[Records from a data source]
──────────────────────────────

(** The table of the actions: the name, the number of arguments with the name, the function. *)
Definition actions : list (string * nat * action) :=
  [("run", 2%nat, run_task); ("ls", 1%nat, fsutil_ls); ("cat", 2%nat, fsutil_cat); ("rm", 2%nat, fsutil_rm);
   ("extract", 1%nat, fsutil_extract); ("append", 2%nat, fsutil_append)]%string.

Section Actions.
Context {K : Type} (memory_of : K → memory).
Context (lit : list Z → Z) (fuel : nat).
(** What the function of an action does when it is called with [argv]. *)
Variable perform : action → list Z → M K unit.

Definition peek_mem {A} (f : B A) : M K A := λ k, let? '(a, _) := f (memory_of k) in Ok (a, k).

Fixpoint find_action (arg : Z) (table : list (string * nat * action)) : M K (nat * action) :=
  match table with
  | [] => panic
  | (name, argc, f) :: table =>
      let! r := peek_mem (strcmp fuel arg (lit (chars name))) in
      if r =? 0 then ret (argc, f) else find_action arg table
  end.

(** Every round takes an argument at least: [n] is enough when it is their number. *)
Fixpoint run_actions (n : nat) (argv : list Z) : M K unit :=
  match argv with
  | [] => ret tt
  | arg :: _ =>
      match n with
      | O => out_of_fuel
      | S n =>
          let! '(argc, f) := find_action arg actions in
          if (length argv <? argc)%nat then panic
          else
            let! _ := perform f argv in
            run_actions n (drop argc argv)
      end
  end.
End Actions.

(** ** Strings one after the other *)

(** The strings [ss] are in memory from [p] on, each with its zero. *)
Fixpoint args_at (m : memory) (p : Z) (ss : list (list Z)) : Prop :=
  match ss with
  | [] => True
  | t :: ss => cstr m p t ∧ args_at m (p + Z.of_nat (length t) + 1) ss
  end.
Fixpoint addrs (p : Z) (ss : list (list Z)) : list Z :=
  match ss with
  | [] => []
  | t :: ss => p :: addrs (p + Z.of_nat (length t) + 1) ss
  end.
(** The bytes they take. *)
Fixpoint room (ss : list (list Z)) : Z :=
  match ss with
  | [] => 0
  | t :: ss => Z.of_nat (length t) + 1 + room ss
  end.

Lemma room_nonneg ss : 0 ≤ room ss.
Proof. induction ss; simpl; lia. Qed.

Lemma args_ext m m' ss : ∀ p, (∀ x, p ≤ x < p + room ss → m' x = m x) → args_at m p ss → args_at m' p ss.
Proof.
  induction ss as [|t ss IH]; intros p He Ha; [done|]. simpl in He. pose proof (room_nonneg ss). destruct Ha as [Ht Ha]. split.
  - eapply cstr_ext; [|done]. intros x Hx. apply He. lia.
  - apply IH; [|done]. intros x Hx. apply He. lia.
Qed.

Lemma arg_loop_run m fuel end' ss : ∀ i p, args_at m p ss → p + room ss ≤ end' → i + Z.of_nat (length ss) ≤ ARGV_LEN →
  room ss ≤ Z.of_nat fuel → arg_loop (length ss) fuel i p end' m = Ok (addrs p ss, m).
Proof.
  induction ss as [|t ss IH]; intros i p Ha He Hi Hf; [done|]. cbn [length arg_loop addrs]. simpl in He, Hi, Hf.
  pose proof (room_nonneg ss). destruct Ha as [Ht Ha].
  rewrite (proj2 (Z.leb_gt _ _)), (proj2 (Z.leb_gt ARGV_LEN _)) by lia.
  rewrite (bind_Ok _ _ _ _ _ (strnlen_run m p t (end' - p) fuel Ht ltac:(lia) ltac:(lia))).
  rewrite Z.min_l by lia. rewrite Z.add_assoc. by rewrite (bind_Ok _ _ _ _ _ (IH (i + 1) _ Ha ltac:(lia) ltac:(lia) ltac:(lia))).
Qed.

(** More arguments than there are strings in the area. *)
Lemma arg_loop_overflow m fuel end' ss n : ∀ i p, args_at m p ss → p + room ss = end' → i + Z.of_nat (length ss) ≤ ARGV_LEN →
  room ss ≤ Z.of_nat fuel → (length ss < n)%nat → arg_loop n fuel i p end' m = Panic.
Proof.
  revert n. induction ss as [|t ss IH]; intros [|n] i p Ha He Hi Hf Hn; simpl in Hn; try lia; cbn [arg_loop]; simpl in He, Hi, Hf.
  - by rewrite (proj2 (Z.leb_le _ _)) by lia.
  - pose proof (room_nonneg ss). destruct Ha as [Ht Ha]. rewrite (proj2 (Z.leb_gt _ _)), (proj2 (Z.leb_gt ARGV_LEN _)) by lia.
    rewrite (bind_Ok _ _ _ _ _ (strnlen_run m p t (end' - p) fuel Ht ltac:(lia) ltac:(lia))).
    rewrite Z.min_l by lia. rewrite Z.add_assoc. unfold bind. by rewrite (IH n (i + 1) _ Ha) by lia.
Qed.

(** The arguments of the loader and the area they are in. *)
Definition arg_area : Z := PHYS_BASE + LOADER_ARGS.
Definition arg_count : Z := PHYS_BASE + LOADER_ARG_CNT.

(** The strings the loader left are found in their order; a count that the area has no room
    for stops the kernel. *)
Theorem read_command_line_correct m ss : args_at m arg_area ss → (length ss ≤ 64)%nat → room ss ≤ LOADER_ARGS_LEN →
  (word_at m arg_count = Z.of_nat (length ss) → read_command_line 128 m = Ok (addrs arg_area ss, m)) ∧
  (Z.of_nat (length ss) < word_at m arg_count < 2 ^ 31 → room ss = LOADER_ARGS_LEN → read_command_line 128 m = Panic).
Proof.
  intros Ha Hl Hr. assert (read_command_line 128 m =
    bind (arg_loop (Z.to_nat (s32 (word_at m arg_count))) 128 0 arg_area (arg_area + LOADER_ARGS_LEN)) (λ argv,
      if (s32 (word_at m arg_count) <? 0) || (ARGV_LEN <=? s32 (word_at m arg_count)) then undef else ret argv) m) as -> by done.
  unfold LOADER_ARGS_LEN in *. change ARGV_LEN with 65. split.
  - intros ->. rewrite swrap_id by (unfold in_s; lia). rewrite Nat2Z.id.
    rewrite (bind_Ok _ _ _ _ _ (arg_loop_run m 128 (arg_area + 128) ss 0 arg_area Ha ltac:(lia) ltac:(change ARGV_LEN with 65; lia) ltac:(lia))).
    rewrite (proj2 (Z.ltb_ge _ _)), (proj2 (Z.leb_gt _ _)) by lia. done.
  - intros Hw He. rewrite swrap_id by (unfold in_s; lia). unfold bind.
    by rewrite (arg_loop_overflow m 128 (arg_area + 128) ss _ 0 arg_area Ha) by (change ARGV_LEN with 65; lia).
Qed.

(** ** What the options mean *)

Inductive opt :=
  | Power_off
  | Reboot
  | Format
  | Filesys (bdev : list Z)
  | Scratch (bdev : list Z)
  | Seed (number : list Z)
  | Mlfqs
  | Limit (number : list Z).

Definition opt_name (o : opt) : string :=
  match o with
  | Power_off => "-q"
  | Reboot => "-r"
  | Format => "-f"
  | Filesys _ => "-filesys"
  | Scratch _ => "-scratch"
  | Seed _ => "-rs"
  | Mlfqs => "-mlfqs"
  | Limit _ => "-ul"
  end.
Definition opt_value (o : opt) : option (list Z) :=
  match o with Filesys v | Scratch v | Seed v | Limit v => Some v | _ => None end.
(** The argument that is the option. *)
Definition opt_text (o : opt) : list Z :=
  chars (opt_name o) ++ match opt_value o with Some v => 61 :: v | None => [] end.
Definition opt_ok (o : opt) : Prop :=
  match o with
  | Filesys v | Scratch v => v ≠ []
  | Seed v | Limit v => v ≠ [] ∧ digits v ∧ dec v < 2 ^ 31
  | _ => True
  end.

Record config := mk_config {
  c_format : bool;
  c_filesys : option (list Z);
  c_scratch : option (list Z);
  c_limit : Z;
  c_mlfqs : bool;
  c_how : shutdown_type }.

Definition apply_opt (k : config) (o : opt) : config :=
  let '(mk_config fmt fs sc lim ml hw) := k in
  match o with
  | Power_off => mk_config fmt fs sc lim ml SHUTDOWN_POWER_OFF
  | Reboot => mk_config fmt fs sc lim ml SHUTDOWN_REBOOT
  | Format => mk_config true fs sc lim ml hw
  | Filesys v => mk_config fmt (Some v) sc lim ml hw
  | Scratch v => mk_config fmt fs (Some v) lim ml hw
  | Seed _ => k
  | Mlfqs => mk_config fmt fs sc lim true hw
  | Limit v => mk_config fmt fs sc (dec v) ml hw
  end.

(** A pointer to the string [v] below [p], or a null pointer. *)
Definition named (m : memory) (a : Z) (v : option (list Z)) (p : Z) : Prop :=
  match v with
  | None => a = NULL
  | Some v => 0 < a ∧ cstr m a v ∧ a + Z.of_nat (length v) < p
  end.

Record shows (c : settings) (k : config) (p : Z) : Prop := {
  sh_format : format_filesys c = c_format k;
  sh_filesys : named (mem c) (filesys_bdev_name c) (c_filesys k) p;
  sh_scratch : named (mem c) (scratch_bdev_name c) (c_scratch k) p;
  sh_limit : user_page_limit c = c_limit k;
  sh_mlfqs : thread_mlfqs c = c_mlfqs k;
  sh_how : how c = c_how k }.

Definition constants : list string :=
  ["="; ""; "-h"; "-q"; "-r"; "-f"; "-filesys"; "-scratch"; "-rs"; "-mlfqs"; "-ul"]%string.

(** The string constants [ts] are in memory, outside the bytes from [p] to [e]. *)
Definition lits_ok (lit : list Z → Z) (ts : list string) (m : memory) (p e : Z) : Prop :=
  ∀ t, t ∈ ts → let a := lit (chars t) in
    cstr m a (chars t) ∧ 0 < a ∧ (a + Z.of_nat (length (chars t)) < p ∨ e ≤ a).

Lemma named_mono m m' a v p p' : p ≤ p' → (∀ x, x < p → m' x = m x) → named m a v p → named m' a v p'.
Proof.
  intros Hp He. destruct v as [v|]; [|done]. intros (H0 & Hc & Hl). split; [done|]. split; [|lia].
  eapply cstr_ext; [|done]. intros x Hx. apply He. lia.
Qed.

Lemma lits_frame lit ts m m' p e p' : p ≤ p' → same_outside m m' p e → lits_ok lit ts m p e → lits_ok lit ts m' p' e.
Proof.
  intros Hp He Hl t Ht. destruct (Hl t Ht) as (Hc & H0 & Ho). split; [|split; [done|lia]].
  eapply cstr_ext; [|done]. intros x Hx. apply He. lia.
Qed.

Lemma lits_narrow lit ts m p e p' e' : p ≤ p' → e' ≤ e → lits_ok lit ts m p e → lits_ok lit ts m p' e'.
Proof. intros ? ? Hl t Ht. destruct (Hl t Ht) as (? & ? & ?). split_and!; try done. lia. Qed.

Lemma on_mem_read {A} (f : B A) c a : f (mem c) = Ok (a, mem c) → on_mem f c = Ok (a, c).
Proof. unfold on_mem. intros ->. by destruct c. Qed.

Section Parsing.
Context (lit : list Z → Z) (now : Z) (fuel : nat).

Lemma is_option_run c name n t : cstr (mem c) name n → 0 < name → (length n ≤ fuel)%nat →
  cstr (mem c) (lit (chars t)) (chars t) → 0 < lit (chars t) →
  is_option lit fuel name t c = Ok (bool_decide (n = chars t), c).
Proof.
  intros Hn H0 Hf Ht Hl. unfold is_option.
  destruct (strcmp_run (mem c) name (lit (chars t)) n (chars t) fuel Hn Ht) as (r & E & Hr); [unfold NULL; lia..|done|].
  rewrite (bind_Ok _ _ _ _ _ (on_mem_read _ _ _ E)). unfold ret. do 2 f_equal.
  destruct (Z.eqb_spec r 0) as [H|H]; [by rewrite bool_decide_eq_true_2 by tauto|by rewrite bool_decide_eq_false_2 by tauto].
Qed.

(** The two calls of [strtok_r] split an option into its name and its value. *)
Lemma split_run m a n ov : let text := n ++ match ov with Some v => 61 :: v | None => [] end in
  bytes_ok m → cstr m a text → 0 < a → n ≠ [] → 61 ∉ n → ov ≠ Some [] →
  lits_ok lit ["="; ""]%string m a (a + Z.of_nat (length text) + 1) → (length text < fuel)%nat →
  ∃ save value save' m1,
    strtok_r fuel a (lit (chars "=")) NULL m = Ok ((a, save), m1) ∧
    strtok_r fuel NULL (lit (chars "")) save m1 = Ok ((value, save'), m1) ∧ cstr m1 a n ∧
    match ov with Some v => value = a + Z.of_nat (length n) + 1 ∧ cstr m1 value v | None => value = NULL end ∧
    same_outside m m1 a (a + Z.of_nat (length text) + 1) ∧ bytes_ok m1.
Proof.
  intros text Hm Hs Ha Hn Heq Hv Hl Hf. unfold text in *. rewrite length_app in Hf, Hl |- *.
  destruct (Hl "="%string ltac:(set_solver)) as (Hl1 & Hp1 & Ho1). destruct (Hl ""%string ltac:(set_solver)) as (Hl2 & Hp2 & Ho2).
  assert (Forall (λ c, c ∉ chars "=") n) as Hn'.
  { apply list.Forall_forall. intros c Hc. change (chars "=") with [61]. rewrite list_elem_of_singleton. intros ->. done. }
  pose proof (strtok_r_token m a n (match ov with Some v => 61 :: v | None => [] end) (lit (chars "=")) (chars "=") fuel a NULL) as E1.
  specialize (E1 Hm Hs Hl1 Ha Hp1). rewrite (proj2 (Z.eqb_neq a NULL)) in E1 by (unfold NULL; lia).
  specialize (E1 eq_refl Hn Hn'). destruct ov as [v|]; simpl in E1, Hf, Hl, Ho1, Ho2 |- *.
  - specialize (E1 ltac:(by apply list_elem_of_singleton) ltac:(lia) ltac:(simpl; lia)).
    set (e := a + Z.of_nat (length n)) in *. set (m1 := λ x, if x =? e then u8 0 else m x) in *.
    assert (same_outside m m1 e (e + 1)) as Hso by (intros x Hx; unfold m1; by rewrite (proj2 (Z.eqb_neq x e)) by lia).
    assert (cstr m1 (e + 1) v) as Hcv.
    { apply cstr_app in Hs. fold e in Hs. destruct Hs as (_ & _ & Hs). eapply cstr_ext; [|done]. intros x Hx. apply Hso. lia. }
    assert (bytes_ok m1) as Hm1 by (by apply store_ok).
    assert (v ≠ []) as Hvn by (by intros ->).
    pose proof (strtok_r_token m1 (e + 1) v [] (lit (chars "")) (chars "") fuel NULL (e + 1)) as E2.
    rewrite app_nil_r in E2. specialize (E2 Hm1 Hcv ltac:(eapply cstr_ext; [|exact Hl2]; intros x Hx; apply Hso; simpl in Hx; unfold e; lia)).
    specialize (E2 ltac:(unfold e; lia) Hp2 eq_refl Hvn ltac:(apply list.Forall_forall; intros ? ?; apply not_elem_of_nil) I ltac:(lia) ltac:(simpl; lia)).
    eexists _, _, _, m1. split; [exact E1|]. split; [exact E2|]. split_and!; try done.
    + pose proof (cstr_take m m1 (n ++ 61 :: v) a (length n)) as H. rewrite take_app_length in H.
      apply H; [rewrite length_app; lia|done|intros x Hx; apply Hso; unfold e; lia|]. fold e. unfold m1. by rewrite Z.eqb_refl.
    + intros x Hx. apply Hso. unfold e. lia.
  - specialize (E1 I ltac:(lia) ltac:(simpl; lia)). rewrite app_nil_r in Hs. set (e := a + Z.of_nat (length n)) in *.
    pose proof (strtok_r_end m e (lit (chars "")) (chars "") fuel NULL e Hm) as E2.
    specialize (E2 (cstr_end _ _ _ Hs) Hl2 ltac:(unfold e; lia) Hp2 eq_refl ltac:(simpl; lia)).
    eexists _, _, _, m. split; [exact E1|]. split; [exact E2|]. by split_and!.
Qed.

──────────────────────────────

[Work required] Restate word for word only the lines above from the line containing "(** The arguments" to the line containing "(word_at m arg_count = Z.of_nat", both of them included.

[Solution]
(** The arguments of the loader and the area they are in. *)
Definition arg_area : Z := PHYS_BASE + LOADER_ARGS.
Definition arg_count : Z := PHYS_BASE + LOADER_ARG_CNT.

(** The strings the loader left are found in their order; a count that the area has no room
    for stops the kernel. *)
Theorem read_command_line_correct m ss : args_at m arg_area ss → (length ss ≤ 64)%nat → room ss ≤ LOADER_ARGS_LEN →
  (word_at m arg_count = Z.of_nat (length ss) → read_command_line 128 m = Ok (addrs arg_area ss, m)) ∧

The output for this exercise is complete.